(* ===== verification/ProxySlice.v ===== *)
(** * Proxy channel: packets and slices

    Model of core/transmission/common/src/trans_proxy_process_data.c and
    trans_assemble_tlv.c: a payload is encrypted and put behind a packet head
    (fixed or TLV), the packet is cut into slices of 4 KiB with a slice head,
    and the receiver collects the slices of a packet in a [SliceProcessor].
    Structs in messages are given as their little-endian images (see
    [ByteOrder.memOf_SoftBusHtoL] and [ByteOrder.SoftBusLtoH_ofMem]); the
    cipher is a parameter. *)

From S2P Require Import Prelude ErrorCode Bytes.

Module ProxySlice.

Definition SLICE_LEN : Z := 4 * 1024.
Definition SHORT_SLICE_LEN : Z := 1024.
Definition PROXY_TLV_ELEMENT : Z := 5.
Definition TLV_TYPE_AND_LENGTH : Z := 2.
Definition PROXY_TLV_PKT_HEAD : Z := 32.
Definition MAGICNUM_SIZE : Z := 4.
Definition TLVCOUNT_SIZE : Z := 1.
Definition MAGIC_NUMBER : Z := 3133078222.  (* 0xBABEFACE *)
Definition GCM_IV_LEN : Z := 12.
Definition TAG_LEN : Z := 16.
Definition SHORT_TAG_LEN : Z := 8.
Definition OVERHEAD_LEN : Z := GCM_IV_LEN + TAG_LEN.
Definition NONCE_LEN : Z := 2.
Definition sizeof_SliceHead : Z := 16.
Definition sizeof_D2dSliceHead : Z := 4.
Definition sizeof_PacketHead : Z := 16.
Definition sizeof_PacketD2DHead : Z := 8.
Definition sizeof_PacketD2DNewHead : Z := 4.
Definition sizeof_TlvElement : Z := 16.

Definition TLV_TYPE_INNER_SEQ : Z := 0.
Definition TLV_TYPE_DATA_SEQ : Z := 1.
Definition TLV_TYPE_FLAG : Z := 2.
Definition TLV_TYPE_NEED_ACK : Z := 3.
Definition TLV_TYPE_DATA_LEN : Z := 4.

Definition PROXY_CHANNEL_PRIORITY_MESSAGE : Z := 0.
Definition PROXY_CHANNEL_PRIORITY_BYTES : Z := 1.
Definition PROXY_CHANNEL_PRIORITY_FILE : Z := 2.
Definition PROXY_CHANNEL_PRIORITY_BUTT : Z := 3.

Definition TRANS_SESSION_BYTES : Z := 0.
Definition TRANS_SESSION_ACK : Z := 1.
Definition TRANS_SESSION_MESSAGE : Z := 2.
Definition TRANS_SESSION_ASYNC_MESSAGE : Z := 12.
Definition BUSINESS_TYPE_D2D_MESSAGE : Z := 10.
Definition BUSINESS_TYPE_D2D_VOICE : Z := 11.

..........

#### EXERCISE AIM
Print the lines above from the one with "Definition TLVCOUNT_SIZE : Z := 1." through the one with "Definition NONCE_LEN : Z := 2.", both included, exactly as written and nothing more.

#### TASK OUTPUT
Definition TLVCOUNT_SIZE : Z := 1.
Definition MAGIC_NUMBER : Z := 3133078222.  (* 0xBABEFACE *)
Definition GCM_IV_LEN : Z := 12.
Definition TAG_LEN : Z := 16.
Definition SHORT_TAG_LEN : Z := 8.
Definition OVERHEAD_LEN : Z := GCM_IV_LEN + TAG_LEN.
Definition NONCE_LEN : Z := 2.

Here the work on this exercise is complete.